Well, it seems like it's finally happening; after all of these surreal days and weeks and months, we are starting to reopen. But how do we prepare for a post-traumatic stress-flavored world?

With all the talk about reopening, we still find ourselves just as torn and conflicted as we’ve been for the past three months. Along with an ideological civil war acting as the icing on the pandemic cake.

The only consistent theme of this COVID-19 era is, perhaps, the inconsistency of it all. The lack of clarity, reliable data, and certainty about what is happening and what we need to do. That confusion, that helplessness, besides for the very real tragic and dangerous effects of this virus, have left many feeling destabilized.

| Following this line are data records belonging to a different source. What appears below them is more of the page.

(* ===== verification/BtreeModel.v ===== *)
(** * btree/node.go, btree/btree.go: the data model of the B-tree

    A node object is identified by its [ID]: every node that is created gets a
    fresh one at once ([newNode] is always followed by [newID]), so the heap of
    node objects is a map from ids, and a pointer to a node is an id.  The node
    repository is the in-memory one (inmemory/noderepository.go), a map from ids
    to the very objects; [b_repo] is its set of keys.  Its [Get] never fails.

    A Go function on the tree is a computation in the monad [M] over the tree's
    state: [Fail] is a returned error, [Panic] an index out of range or a nil
    dereference.  Go's [int] is [Z]. *)

From S2P Require Import Prelude Handle.

(** ** Slices *)

Section slices.
Context {A : Type}.

Definition zlength (l : list A) : Z := Z.of_nat (length l).

(** [l[i]] and [l[i] = x]: out of range panics. *)
Definition zlookup (l : list A) (i : Z) : option A :=
  if decide (0 ≤ i)%Z then l !! Z.to_nat i else None.
Definition zinsert (l : list A) (i : Z) (x : A) : option (list A) :=
  if decide (0 ≤ i < zlength l)%Z then Some (<[Z.to_nat i := x]> l) else None.
(** [l[i:]] *)
Definition zdrop (l : list A) (i : Z) : option (list A) :=
  if decide (0 ≤ i ≤ zlength l)%Z then Some (drop (Z.to_nat i) l) else None.
(** [copy(l[at:], src)] *)
Definition zcopy (l : list A) (at_ : Z) (src : list A) : option (list A) :=
  if decide (0 ≤ at_ ≤ zlength l)%Z then Some (go_copy l (Z.to_nat at_) src) else None.

(** The only empty slice that reaches [copyArrayElements] is nil. *)
Definition copyArrayElements (destination source : list A) (count : Z) : option (list A) :=
  if decide (length source = 0 ∨ length destination = 0 ∨ (count ≤ 0)%Z) then Some destination
  else if decide (count ≤ zlength destination ∧ count ≤ zlength source)%Z
  then Some (go_copy destination 0 (take (Z.to_nat count) source))
  else None.

Definition moveArrayElements (array : list A) (destStartIndex srcStartIndex count : Z)
    : list A :=
  if decide (count ≤ 0 ∨ zlength array ≤ destStartIndex ∨ zlength array ≤ srcStartIndex ∨
             destStartIndex < 0 ∨ srcStartIndex < 0)%Z
  then array
  else
    let endSrc := Z.min (srcStartIndex + count) (zlength array) in
    go_copy array (Z.to_nat destStartIndex)
      (take (Z.to_nat (endSrc - srcStartIndex)) (drop (Z.to_nat srcStartIndex) array)).

Definition shiftSlots (array : list A) (position noOfOccupiedSlots : Z) : list A :=
  if decide (position < noOfOccupiedSlots)%Z
  then moveArrayElements array (position + 1) position (noOfOccupiedSlots - position)
  else array.

(** [clear(l)]: every element becomes the zero value. *)
Definition clear (z : A) (l : list A) : list A := replicate (length l) z.
End slices.

(** [sort.Search(n, f)]: binary search, [f] may panic. *)
Fixpoint Search_loop (fuel : nat) (f : Z → option bool) (i j : Z) : option Z :=
  match fuel with
  | O => None
  | S fuel =>
      if decide (i < j)%Z then
        let h := Z.shiftr (i + j) 1 in
        match f h with
        | None => None
        | Some false => Search_loop fuel f (h + 1) j
        | Some true => Search_loop fuel f i h
        end
      else Some i
  end.
Definition Search (n : Z) (f : Z → option bool) : option Z :=
  Search_loop (S (Z.to_nat n)) f 0 n.

(** ** Items and nodes *)

Record Item (K V : Type) := mkItem {
  it_ID : UUID;
  it_Key : K;
  it_Value : option V;
  it_Version : Z;
  it_ValueNeedsFetch : bool;
  it_valueWasFetched : bool;
}.
Arguments mkItem {K V}.
Arguments it_ID {K V}.
Arguments it_Key {K V}.
Arguments it_Value {K V}.
Arguments it_Version {K V}.
Arguments it_ValueNeedsFetch {K V}.
Arguments it_valueWasFetched {K V}.

(** [ChildrenIDs] is nil for a leaf. *)
Record Node (K V : Type) := mkNode {
  n_ID : UUID;
  n_ParentID : UUID;
  n_Slots : list (Item K V);
  n_Count : Z;
  n_Version : Z;
  n_ChildrenIDs : option (list UUID);
  n_indexOfNode : Z;
}.
Arguments mkNode {K V}.
Arguments n_ID {K V}.
Arguments n_ParentID {K V}.
Arguments n_Slots {K V}.
Arguments n_Count {K V}.
Arguments n_Version {K V}.
Arguments n_ChildrenIDs {K V}.
Arguments n_indexOfNode {K V}.

Definition MaxSlotLength : Z := 20000.

(** The fields of [sop.StoreInfo] the tree reads and writes. *)
Record StoreInfo := mkStoreInfo {
  si_SlotLength : Z;
  si_IsUnique : bool;
  si_LeafLoadBalancing : bool;
  si_Count : Z;
  si_RootNodeID : UUID;
  si_IsValueDataInNodeSegment : bool;
  si_IsValueDataActivelyPersisted : bool;
  si_IsValueDataGloballyCached : bool;
}.

(** What the tree asks of its [ItemActionTracker]: each call may fail, may change
    the tracker and may write to the item it is given a pointer to. *)
Class Tracker (T K V : Type) := {
  tracker_error : Type;
  tk_Add : Item K V → T → result tracker_error (Item K V) * T;
  tk_Get : Item K V → T → result tracker_error (Item K V) * T;
  tk_Update : Item K V → T → result tracker_error (Item K V) * T;
  tk_Remove : Item K V → T → result tracker_error (Item K V) * T
}.

Inductive btree_error (E : Type) :=
| ErrNoParent (id : UUID)
| ErrNoChild (id : UUID)
| ErrNoRoot (id : UUID)
| ErrKeyOrder
| ErrNoCurrentItem
| ErrTracker (e : E).
Arguments ErrNoParent {E}.
Arguments ErrNoChild {E}.
Arguments ErrNoRoot {E}.
Arguments ErrKeyOrder {E}.
Arguments ErrNoCurrentItem {E}.
Arguments ErrTracker {E}.

(** [currentItem] points into the slots of a node, or to an item of the caller. *)
Inductive item_ref (K V : Type) :=
| RefSlot (node : UUID) (index : Z)
| RefOwn (item : Item K V).
Arguments RefSlot {K V}.
Arguments RefOwn {K V}.

Record distributeAction (K V : Type) := mkDistribute {
  da_sourceNode : option UUID;
  da_item : Item K V;
  da_distributeToLeft : bool;
}.
Arguments mkDistribute {K V}.
Arguments da_sourceNode {K V}.
Arguments da_item {K V}.
Arguments da_distributeToLeft {K V}.

Record promoteAction := mkPromote {
  pa_targetNode : option UUID;
  pa_slotIndex : Z;
}.

Record Btree (T K V : Type) := mkBtree {
  b_StoreInfo : StoreInfo;
  b_heap : gmap UUID (Node K V);
  b_repo : gset UUID;
  b_fresh : N;
  b_tracker : T;
  b_tempSlots : list (Item K V);
  b_tempParent : Item K V;
  b_tempChildren : list UUID;
  b_tempParentChildren : list UUID;
  b_currentNodeID : UUID;
  b_currentItemIndex : Z;
  b_currentItem : option (item_ref K V);
  b_distributeAction : distributeAction K V;
  b_promoteAction : promoteAction;
}.
Arguments mkBtree {T K V}.
Arguments b_StoreInfo {T K V}.
Arguments b_heap {T K V}.
Arguments b_repo {T K V}.
Arguments b_fresh {T K V}.
Arguments b_tracker {T K V}.
Arguments b_tempSlots {T K V}.
Arguments b_tempParent {T K V}.
Arguments b_tempChildren {T K V}.
Arguments b_tempParentChildren {T K V}.
Arguments b_currentNodeID {T K V}.
Arguments b_currentItemIndex {T K V}.
Arguments b_currentItem {T K V}.
Arguments b_distributeAction {T K V}.
Arguments b_promoteAction {T K V}.

Section setters.
Context {T K V : Type}.
Implicit Types (b : Btree T K V) (n : Node K V) (i : Item K V).

Definition set_Count n c : Node K V :=
  mkNode (n_ID n) (n_ParentID n) (n_Slots n) c (n_Version n) (n_ChildrenIDs n) (n_indexOfNode n).
Definition set_Slots n sl : Node K V :=
  mkNode (n_ID n) (n_ParentID n) sl (n_Count n) (n_Version n) (n_ChildrenIDs n) (n_indexOfNode n).
Definition set_ParentID n p : Node K V :=
  mkNode (n_ID n) p (n_Slots n) (n_Count n) (n_Version n) (n_ChildrenIDs n) (n_indexOfNode n).
Definition set_ChildrenIDs n c : Node K V :=
  mkNode (n_ID n) (n_ParentID n) (n_Slots n) (n_Count n) (n_Version n) c (n_indexOfNode n).
Definition set_indexOfNode n x : Node K V :=
  mkNode (n_ID n) (n_ParentID n) (n_Slots n) (n_Count n) (n_Version n) (n_ChildrenIDs n) x.

Definition set_KeyValue i k v : Item K V :=
  mkItem (it_ID i) k v (it_Version i) (it_ValueNeedsFetch i) (it_valueWasFetched i).
Definition set_Fetch i v nf wf : Item K V :=
  mkItem (it_ID i) (it_Key i) v (it_Version i) nf wf.

Definition si_set_Count (s : StoreInfo) c :=
  mkStoreInfo (si_SlotLength s) (si_IsUnique s) (si_LeafLoadBalancing s) c (si_RootNodeID s)
    (si_IsValueDataInNodeSegment s) (si_IsValueDataActivelyPersisted s)
    (si_IsValueDataGloballyCached s).
Definition si_set_Root (s : StoreInfo) r :=
  mkStoreInfo (si_SlotLength s) (si_IsUnique s) (si_LeafLoadBalancing s) (si_Count s) r
    (si_IsValueDataInNodeSegment s) (si_IsValueDataActivelyPersisted s)
    (si_IsValueDataGloballyCached s).
Definition si_set_IsUnique (s : StoreInfo) u :=
  mkStoreInfo (si_SlotLength s) u (si_LeafLoadBalancing s) (si_Count s) (si_RootNodeID s)
    (si_IsValueDataInNodeSegment s) (si_IsValueDataActivelyPersisted s)
    (si_IsValueDataGloballyCached s).

Definition upd_StoreInfo (f : StoreInfo → StoreInfo) b : Btree T K V :=
  mkBtree (f (b_StoreInfo b)) (b_heap b) (b_repo b) (b_fresh b) (b_tracker b) (b_tempSlots b)
    (b_tempParent b) (b_tempChildren b) (b_tempParentChildren b) (b_currentNodeID b)
    (b_currentItemIndex b) (b_currentItem b) (b_distributeAction b) (b_promoteAction b).
Definition upd_heap (f : gmap UUID (Node K V) → gmap UUID (Node K V)) b : Btree T K V :=
  mkBtree (b_StoreInfo b) (f (b_heap b)) (b_repo b) (b_fresh b) (b_tracker b) (b_tempSlots b)
    (b_tempParent b) (b_tempChildren b) (b_tempParentChildren b) (b_currentNodeID b)
    (b_currentItemIndex b) (b_currentItem b) (b_distributeAction b) (b_promoteAction b).
Definition upd_repo (f : gset UUID → gset UUID) b : Btree T K V :=
  mkBtree (b_StoreInfo b) (b_heap b) (f (b_repo b)) (b_fresh b) (b_tracker b) (b_tempSlots b)
    (b_tempParent b) (b_tempChildren b) (b_tempParentChildren b) (b_currentNodeID b)
    (b_currentItemIndex b) (b_currentItem b) (b_distributeAction b) (b_promoteAction b).
Definition upd_fresh (f : N → N) b : Btree T K V :=
  mkBtree (b_StoreInfo b) (b_heap b) (b_repo b) (f (b_fresh b)) (b_tracker b) (b_tempSlots b)
    (b_tempParent b) (b_tempChildren b) (b_tempParentChildren b) (b_currentNodeID b)
    (b_currentItemIndex b) (b_currentItem b) (b_distributeAction b) (b_promoteAction b).
Definition upd_tracker (f : T → T) b : Btree T K V :=
  mkBtree (b_StoreInfo b) (b_heap b) (b_repo b) (b_fresh b) (f (b_tracker b)) (b_tempSlots b)
    (b_tempParent b) (b_tempChildren b) (b_tempParentChildren b) (b_currentNodeID b)
    (b_currentItemIndex b) (b_currentItem b) (b_distributeAction b) (b_promoteAction b).
(** The scratch buffers: slots, parent item, children, children of the parent. *)
Definition set_tempSlots (ts : list (Item K V)) b : Btree T K V :=
  mkBtree (b_StoreInfo b) (b_heap b) (b_repo b) (b_fresh b) (b_tracker b) ts
    (b_tempParent b) (b_tempChildren b) (b_tempParentChildren b) (b_currentNodeID b)
    (b_currentItemIndex b) (b_currentItem b) (b_distributeAction b) (b_promoteAction b).
Definition set_tempChildren (tc : list UUID) b : Btree T K V :=
  mkBtree (b_StoreInfo b) (b_heap b) (b_repo b) (b_fresh b) (b_tracker b) (b_tempSlots b)
    (b_tempParent b) tc (b_tempParentChildren b) (b_currentNodeID b)
    (b_currentItemIndex b) (b_currentItem b) (b_distributeAction b) (b_promoteAction b).
Definition set_tempParent (p : Item K V) (l r : UUID) b : Btree T K V :=
  mkBtree (b_StoreInfo b) (b_heap b) (b_repo b) (b_fresh b) (b_tracker b) (b_tempSlots b)
    p (b_tempChildren b) [l; r] (b_currentNodeID b)
    (b_currentItemIndex b) (b_currentItem b) (b_distributeAction b) (b_promoteAction b).
Definition set_cursor (id : UUID) (idx : Z) b : Btree T K V :=
  mkBtree (b_StoreInfo b) (b_heap b) (b_repo b) (b_fresh b) (b_tracker b) (b_tempSlots b)
    (b_tempParent b) (b_tempChildren b) (b_tempParentChildren b) id idx
    (b_currentItem b) (b_distributeAction b) (b_promoteAction b).
Definition set_currentItem (r : option (item_ref K V)) b : Btree T K V :=
  mkBtree (b_StoreInfo b) (b_heap b) (b_repo b) (b_fresh b) (b_tracker b) (b_tempSlots b)
    (b_tempParent b) (b_tempChildren b) (b_tempParentChildren b) (b_currentNodeID b)
    (b_currentItemIndex b) r (b_distributeAction b) (b_promoteAction b).
Definition set_distribute (d : distributeAction K V) b : Btree T K V :=
  mkBtree (b_StoreInfo b) (b_heap b) (b_repo b) (b_fresh b) (b_tracker b) (b_tempSlots b)
    (b_tempParent b) (b_tempChildren b) (b_tempParentChildren b) (b_currentNodeID b)
    (b_currentItemIndex b) (b_currentItem b) d (b_promoteAction b).
Definition set_promote (p : promoteAction) b : Btree T K V :=
  mkBtree (b_StoreInfo b) (b_heap b) (b_repo b) (b_fresh b) (b_tracker b) (b_tempSlots b)
    (b_tempParent b) (b_tempChildren b) (b_tempParentChildren b) (b_currentNodeID b)
    (b_currentItemIndex b) (b_currentItem b) (b_distributeAction b) p.
End setters.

There is little doubt that we, as a global community, have endured a collective trauma, compounded by yet another- a domino effect of an overloaded national nervous system. The coronavirus, which brought with it illness, death, and fear, compounded by the disruption to daily routines, schools, work, travel, and the economy was apocalyptic in its own right. It was then followed by the horrific, surround- sound broadcast of an officer choking a man to death, followed by an explosion of varied, polarizing expressions of fear, anger, hate, and violence, which has left most of us reeling.

Trauma can be defined as an event that leaves a profound impression. Trauma, especially when it results in PTSD, or post traumatic stress disorder, can often be a root cause of many other common mental health diagnoses and symptoms such as flashbacks, nightmares, phobias, panic attacks, depression, anxiety, addiction, and eating disorders. Not everyone who experiences trauma will suffer from PTSD. And not everyone who has symptoms of PTSD can pinpoint a specific traumatic incident. In fact, pretty much every human being has had some experiences that are sometimes classified as “small t” or micro- trauma- events that might not be objectively acknowledged as unusual or impactful, but, nonetheless, can shape how we react to similar stimuli or triggers afterwards. Some examples of these subjective “small t traumas” might include public embarrassment by a teacher in front of a class, turbulence during an airline flight, or a memorable scene from a scary movie. It's possible that even the recent socio-political events and media coverage could be viewed as a global trauma.

Some experienced the coronavirus as a firsthand serious illness, or through the loss of a loved one. Others may not even know anyone personally who were sick or died, but still had their daily lives and routines disrupted through a mandatory lockdown. We were all more or less imprisoned in our homes for some length of time, unsure of whether we would have access to basic supplies, or if just how devastating the life toll of this pandemic would be. The obligatory hand-washing, face masks, gloves, and sanitizing of all objects entering our homes created a sense of necessary societal neurosis. The social distancing deprived us of the comfort of human interaction and touch. Children, suddenly deprived of their regular school routines, found themselves locked in with parents who weren’t given ample time to prepare for the task. Economic hardship and uncertainty compounded the public health fear, as the entertainment industry crumbled before our eyes. Prayer services, sports events, Broadway shows, movies, weddings, and conferences were cancelled, and many other businesses soon followed. Small businesses were destroyed. Life itself almost felt as if it were canceled.

Now finally, after these long, difficult months, we begin to try and breathe again. But how do we do that? What will this feel like for the children, who have learned the language of fear and avoidance? Or for the adults, who are still trying to recover their sanity, serenity, and financial loss? What about the marriages, taxed from overexposure and stress? Or the humans, who have grown accustomed to functioning from behind a screen? Or the businesses- the ones who were not deemed “essential” by those who didn’t need them?

Unfortunately, I don’t have the answers. As therapists, we keep getting invited to do virtual talks on topics such as “Dating During COVID,” “How to COVID-Proof Your Marriage,” “Homeschooling During a Global Crisis,” and “Parenting While Trying to Suddenly Work from Home”

I’ve tried to avoid speaking or writing authoritatively on these topics- simply because I honestly have no clue. It’s not like we, as mental health professionals, took a course in graduate school, or wrote research papers titled “Helping Society Function During a Pandemic.” There are literally no experts on these topics, and just there can’t be.

That being said, there have been other national and societal crises from which we can try to extrapolate coping tools, and that will definitely need to be explored and shared.

I think the name of the game is grace. We need to be patient with ourselves, our loved ones, the kids, our friends, relatives, and neighbors, the businesses, policy makers, and professionals, who are all just trying to get back up on wobbly legs. We need to just understand that this will be a gradual, bumpy, nonlinear process all around. And that if we embrace the mindset of trying to just put one foot in front of the other, steadying ourselves and supporting each other, allowing for emotional and logistical glitches along the way, we will slowly be able to rebuild, reconnect, and recreate a healing world, in more ways than one.